**Task statement:** Only one portion of the data is to be written out: from the line bearing "(** A file that" through the line bearing "else inr (mk". Write it exactly as it appears.
BEGIN Material supplied
(* ===== verification/Dlq.v ===== *)
(** internal/dlq: dead letters.

    [FileDLQ] acts on its open file and the file system. The wall clock enters as two
    strings: [today], the date in a new file's name, and [stamp], the time stamp of an
    entry. The JSON encoding of an entry is a parameter, [EntryJson]. *)
From Stdlib Require Import ZArith Lia Ascii String.
From stdpp Require Import base list strings gmap sorting.
From S2P Require Import Prelude Errors Go Bytes GoStrings Config Os Proto Sinks Worker.

(** ** definitions.go *)

(** [Event] is a pointer: a decoded entry may have none. *)
Record DLQEntry := mk_dlq_entry {
  entry_Timestamp : string;
  entry_SinkName : string;
  entry_Error : string;
  entry_Event : option IngestRequest
}.

Record DLQFileInfo := mk_info { info_Name : string; info_SizeBytes : Z; info_Entries : Z }.
Record DLQStats := mk_stats { stats_Files : list DLQFileInfo; stats_TotalEntries : Z; stats_TotalBytes : Z }.

(** definitions.go: the interface [Replayable]. *)
Record Replayable (X : Type) := mk_replayable {
  r_DrainEntries : M X (list DLQEntry);
  r_Stats : M X DLQStats
}.
Arguments mk_replayable {X} _ _.
Arguments r_DrainEntries {X} _.
Arguments r_Stats {X} _.

Class EntryJson := {
  json_Marshal_entry : DLQEntry -> error + string;
  json_Unmarshal_entry : string -> error + DLQEntry
}.

Definition newline : ascii := Ascii.ascii_of_nat 10.

(** What encoding/json guarantees of the text it writes for a struct: it is an object on
    one line. *)
Class EntryJsonLaws (J : EntryJson) := {
  entry_one_line : forall e s, json_Marshal_entry e = inr s -> Split s newline = [s];
  entry_object : forall e s, json_Marshal_entry e = inr s -> exists body, s = "{" +:+ body +:+ "}"
}.

(** ** noop-dlq.go *)
Module NoOpDLQ.
Definition Push {X} (_ : Ctx) (_ : IngestRequest) (_ : string) (_ : error) : M X unit := ret tt.
Definition Close {X} : M X unit := ret tt.
Definition dlq {X} : DeadLetterQueue X := mk_dlq_ops Push Close "NoOpDLQ".
End NoOpDLQ.

(** ** dlq-file.go *)
Module FileDLQ.
Section FileDLQ.
Context `{J : EntryJson}.

Record FileDLQ := mk { dir : string; file : handle }.

(** The queue, the file system, and what the clock shows. *)
Record world := mk_w { d : FileDLQ; fs : os; today : string; stamp : string }.

Definition on_fs {A} (m : M os A) : M world A := fun w =>
  let '(r, o) := m (fs w) in (r, mk_w (d w) o (today w) (stamp w)).
Definition set_file (h : handle) : M world unit :=
  modify (fun w => mk_w (mk (dir (d w)) h) (fs w) (today w) (stamp w)).

Definition file_name (today : string) : string := "dlq-" +:+ today +:+ ".jsonl".

Definition newFileDLQ (today dir : string) : M os FileDLQ :=
  wrapping "failed to create DLQ directory: " (os_MkdirAll dir) ;;
  h <- wrapping "failed to open DLQ file: " (os_OpenCreate (filepath_Join dir (file_name today))) ;;
  ret (mk dir h).

Definition Push (ctx : Ctx) (event : IngestRequest) (sinkName : string) (err : error) : M world unit :=
  match ctx with
  | Some e => fail e
  | None =>
      w <- gets id ;;
      match json_Marshal_entry (mk_dlq_entry (stamp w) sinkName (error_string err) (Some event)) with
      | inl jsonErr => fail (ErrWrap "failed to marshal DLQ entry: " jsonErr)
      | inr data =>
          wrapping "failed to write to DLQ: "
            (on_fs (os_Write (file (d w)) (to_bytes data ++ [Byte.x0a])))
      end
  end.

Definition Close : M world unit :=
  w <- gets id ;;
  e <- try (on_fs (os_Close (file (d w)))) ;;
  set_file (closed (file (d w))) ;;
  match e with inl err => fail err | inr _ => ret tt end.

Definition maxLine : nat := N.to_nat (2 * 1024 * 1024).

Definition bufio_ErrTooLong : error :=
  ErrSentinel "bufio.ErrTooLong" "bufio.Scanner: token too long".

(** [bufio.ScanLines]: the text up to each newline, without a carriage return; a rest
    that has no newline is a line too, unless it is empty. *)
Definition drop_cr (s : string) : string :=
  let n := String.length s in
  if bool_decide (String.get (n - 1) s = Some (Ascii.ascii_of_nat 13))
  then String.substring 0 (n - 1) s else s.

Definition scan_lines (b : list byte) : list string :=
  let l := Split (of_bytes b) newline in
  if bool_decide (List.last l ""%string = ""%string) then removelast l else l.

(** The loop over the lines; it ends with an error at a line that does not fit. *)
Fixpoint read_lines (lines : list string) (entries : list DLQEntry) : error + list DLQEntry :=
  match lines with
  | [] => inr entries
  | text :: lines =>
      if decide (maxLine <= String.length text) then inl bufio_ErrTooLong
      else
        let line := TrimSpace (drop_cr text) in
        if is_empty line then read_lines lines entries
        else match json_Unmarshal_entry line with
             | inl _ => read_lines lines entries
             | inr entry => read_lines lines (entries ++ [entry])
             end
  end.

Definition readDLQFile (p : path) : M os (list DLQEntry) :=
  r <- os_Open p ;;
  match read_lines (scan_lines (rd_data r)) [] with
  | inl err => fail err
  | inr entries => if rd_bad r then fail os_EIO else ret entries
  end.

(** [filepath.Glob(dir/dlq-*.jsonl)]: the matching names in lexical order. The directory's
    own name has no wildcard in it. *)
Definition matches (name : string) : bool :=
  String.prefix "dlq-" name &&
  Nat.leb 10 (String.length name) &&
  bool_decide (String.substring (String.length name - 6) 6 name = ".jsonl").

Definition Glob (dir : string) : M os (list path) := fun w =>
  let names := omap (fun p : path * Os.file =>
                 if decide (p.1.1 = dir) then if matches p.1.2 then Some p.1.2 else None else None)
                 (map_to_list (files w)) in
  (Ret (filepath_Join dir <$> merge_sort strings.String.le names), w).

Fixpoint read_all (files : list path) (entries : list DLQEntry) : M world (list DLQEntry) :=
  match files with
  | [] => ret entries
  | f :: files =>
      fe <- wrapping ("dlq drain: read " +:+ f.1 +:+ "/" +:+ f.2 +:+ ": ") (on_fs (readDLQFile f)) ;;
      read_all files (entries ++ fe)
  end.

Definition archive_name (f : path) : path := filepath_Join f.1 (f.2 +:+ ".replayed").

Definition DrainEntries : M world (list DLQEntry) :=
  w <- gets id ;;
  wrapping "dlq drain: sync: " (on_fs (os_Sync (file (d w)))) ;;
  files <- wrapping "dlq drain: glob: " (on_fs (Glob (dir (d w)))) ;;
  entries <- read_all files [] ;;
  c <- try (on_fs (os_Close (file (d w)))) ;;
  set_file (closed (file (d w))) ;;
  match c with
  | inl err => fail (ErrWrap "dlq drain: close before archive: " err)
  | inr _ =>
      for_each (fun f => ignore (on_fs (os_Rename f (archive_name f)))) files ;;
      h <- wrapping "dlq drain: reopen after archive: "
             (on_fs (os_OpenCreate (filepath_Join (dir (d w)) (file_name (today w))))) ;;
      set_file h ;;
      ret entries
  end.

(** A file that cannot be read is left out. *)
Fixpoint stat_all (l : list path) (stats : DLQStats) : M world DLQStats :=
  match l with
  | [] => ret stats
  | f :: l =>
      info <- try (on_fs (syscall (fun w =>
                match files w !! f with
                | Some x => (Ret (Z.of_nat (length (data x))), w)
                | None => (Fail os_ErrNotExist, w)
                end))) ;;
      match info with
      | inl _ => stat_all l stats
      | inr size =>
          entries <- try (on_fs (readDLQFile f)) ;;
          match entries with
          | inl _ => stat_all l stats
          | inr entries =>
              let n := Z.of_nat (length entries) in
              stat_all l (mk_stats (stats_Files stats ++ [mk_info f.2 size n])
                            (stats_TotalEntries stats + n) (stats_TotalBytes stats + size))
          end
      end
  end.

Definition Stats : M world DLQStats :=
  w <- gets id ;;
  wrapping "dlq stats: sync: " (on_fs (os_Sync (file (d w)))) ;;
  files <- wrapping "dlq stats: glob: " (on_fs (Glob (dir (d w)))) ;;
  stat_all files (mk_stats [] 0 0).

Definition dlq : DeadLetterQueue world := mk_dlq_ops Push Close "FileDLQ".
Definition replayable : Replayable world := mk_replayable DrainEntries Stats.

End FileDLQ.
End FileDLQ.

(** ** kafka-dlq.go *)
Module KafkaDLQ.
Section KafkaDLQ.
Context {X : Type} `{J : EntryJson} `{KW : KafkaWriter X}.

Record KafkaDLQ := mk { brokers : list string; topic : string }.

Definition NewKafkaDLQ (cfg : KafkaDLQConfig) : error + KafkaDLQ :=
  if decide (kafkadlq_Brokers cfg = []) then inl (ErrNew "kafka DLQ brokers not configured")
  else if is_empty (kafkadlq_Topic cfg) then inl (ErrNew "kafka DLQ topic not configured")
  else inr (mk (kafkadlq_Brokers cfg) (kafkadlq_Topic cfg)).

Definition Push (q : KafkaDLQ) (stamp : string) (ctx : Ctx) (event : IngestRequest)
    (sinkName : string) (sinkErr : error) : M X unit :=
  match json_Marshal_entry (mk_dlq_entry stamp sinkName (error_string sinkErr) (Some event)) with
  | inl err => fail (ErrWrap "failed to marshal DLQ entry: " err)
  | inr data =>
      wrapping "kafka DLQ write failed: "
        (kafka_WriteMessages (brokers q) ctx [mk_message (topic q) (EventId event) (to_bytes data)])
  end.

Definition Close : M X unit := kafka_Close.

Definition Name : string := "KafkaDLQ".

End KafkaDLQ.
End KafkaDLQ.

(** ** dlq.go *)
Inductive DLQKind :=
  | UseNoOp
  | UseFile (q : FileDLQ.FileDLQ)
  | UseKafka (q : KafkaDLQ.KafkaDLQ).

Definition NewDLQ (today : string) (cfg : DLQConfig) : M os DLQKind :=
  if negb (dlq_Enabled cfg) then ret UseNoOp
  else if decide (dlq_Type cfg = DLQTypeFile) then
    q <- FileDLQ.newFileDLQ today (filedlq_Dir (dlq_File cfg)) ;; ret (UseFile q)
  else if decide (dlq_Type cfg = DLQTypeKafka) then
    match KafkaDLQ.NewKafkaDLQ (dlq_Kafka cfg) with
    | inl err => fail err
    | inr q => ret (UseKafka q)
    end
  else fail (ErrNew ("unknown DLQ type: " +:+ dlq_Type cfg)).

(** ** A queue behind the interface

    The outside of the workers and of the admin endpoints: the queue that NewDLQ made, the
    files and the clock it works with, and the rest [X] of the outside. A call through the
    interface is a call on the kind it holds. *)
Module AnyDLQ.
Section AnyDLQ.
Context {X : Type} `{J : EntryJson} `{KW : KafkaWriter X}.

Record world := mk_w { kind : DLQKind; fs : os; today : string; stamp : string; ext : X }.

Definition on_ext {A} (m : M X A) : M world A := fun w =>
  let '(r, x) := m (ext w) in (r, mk_w (kind w) (fs w) (today w) (stamp w) x).

Definition on_file {A} (q : FileDLQ.FileDLQ) (m : M FileDLQ.world A) : M world A := fun w =>
  let '(r, f) := m (FileDLQ.mk_w q (fs w) (today w) (stamp w)) in
  (r, mk_w (UseFile (FileDLQ.d f)) (FileDLQ.fs f) (today w) (stamp w) (ext w)).

Definition Push (ctx : Ctx) (event : IngestRequest) (sinkName : string) (err : error) : M world unit :=
  w <- gets id ;;
  match kind w with
  | UseNoOp => NoOpDLQ.Push ctx event sinkName err
  | UseFile q => on_file q (FileDLQ.Push ctx event sinkName err)
  | UseKafka q => on_ext (KafkaDLQ.Push q (stamp w) ctx event sinkName err)
  end.

Definition Close : M world unit :=
  w <- gets id ;;
  match kind w with
  | UseNoOp => NoOpDLQ.Close
  | UseFile q => on_file q FileDLQ.Close
  | UseKafka _ => on_ext KafkaDLQ.Close
  end.

Definition Name (k : DLQKind) : string :=
  match k with UseNoOp => "NoOpDLQ" | UseFile _ => "FileDLQ" | UseKafka _ => KafkaDLQ.Name end.

Definition dlq (k : DLQKind) : DeadLetterQueue world := mk_dlq_ops Push Close (Name k).

(** A method of the file queue; its receiver is the file queue of the world. *)
Definition on_replayable {A} (m : M FileDLQ.world A) : M world A := fun w =>
  match kind w with
  | UseFile q => on_file q m w
  | _ => (Panic "nil pointer dereference", w)
  end.

(** [d.(dlq.Replayable)]: only the file queue has the methods. *)
Definition as_replayable (k : DLQKind) : option (Replayable world) :=
  match k with
  | UseFile _ => Some (mk_replayable (on_replayable FileDLQ.DrainEntries) (on_replayable FileDLQ.Stats))
  | _ => None
  end.

End AnyDLQ.
Arguments world : clear implicits.
End AnyDLQ.

(** A sink, from where the workers stand. *)
Definition lift_sink {X} (sk : Sink X) : Sink (AnyDLQ.world X) :=
  mk_sink (sink_Name sk) (fun ctx batch => AnyDLQ.on_ext (sink_Write sk ctx batch))
    (AnyDLQ.on_ext (sink_Close sk)).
END Material supplied
**Task output:**
(** A file that cannot be read is left out. *)
Fixpoint stat_all (l : list path) (stats : DLQStats) : M world DLQStats :=
  match l with
  | [] => ret stats
  | f :: l =>
      info <- try (on_fs (syscall (fun w =>
                match files w !! f with
                | Some x => (Ret (Z.of_nat (length (data x))), w)
                | None => (Fail os_ErrNotExist, w)
                end))) ;;
      match info with
      | inl _ => stat_all l stats
      | inr size =>
          entries <- try (on_fs (readDLQFile f)) ;;
          match entries with
          | inl _ => stat_all l stats
          | inr entries =>
              let n := Z.of_nat (length entries) in
              stat_all l (mk_stats (stats_Files stats ++ [mk_info f.2 size n])
                            (stats_TotalEntries stats + n) (stats_TotalBytes stats + size))
          end
      end
  end.

Definition Stats : M world DLQStats :=
  w <- gets id ;;
  wrapping "dlq stats: sync: " (on_fs (os_Sync (file (d w)))) ;;
  files <- wrapping "dlq stats: glob: " (on_fs (Glob (dir (d w)))) ;;
  stat_all files (mk_stats [] 0 0).

Definition dlq : DeadLetterQueue world := mk_dlq_ops Push Close "FileDLQ".
Definition replayable : Replayable world := mk_replayable DrainEntries Stats.

End FileDLQ.
End FileDLQ.

(** ** kafka-dlq.go *)
Module KafkaDLQ.
Section KafkaDLQ.
Context {X : Type} `{J : EntryJson} `{KW : KafkaWriter X}.

Record KafkaDLQ := mk { brokers : list string; topic : string }.

Definition NewKafkaDLQ (cfg : KafkaDLQConfig) : error + KafkaDLQ :=
  if decide (kafkadlq_Brokers cfg = []) then inl (ErrNew "kafka DLQ brokers not configured")
  else if is_empty (kafkadlq_Topic cfg) then inl (ErrNew "kafka DLQ topic not configured")
  else inr (mk (kafkadlq_Brokers cfg) (kafkadlq_Topic cfg)).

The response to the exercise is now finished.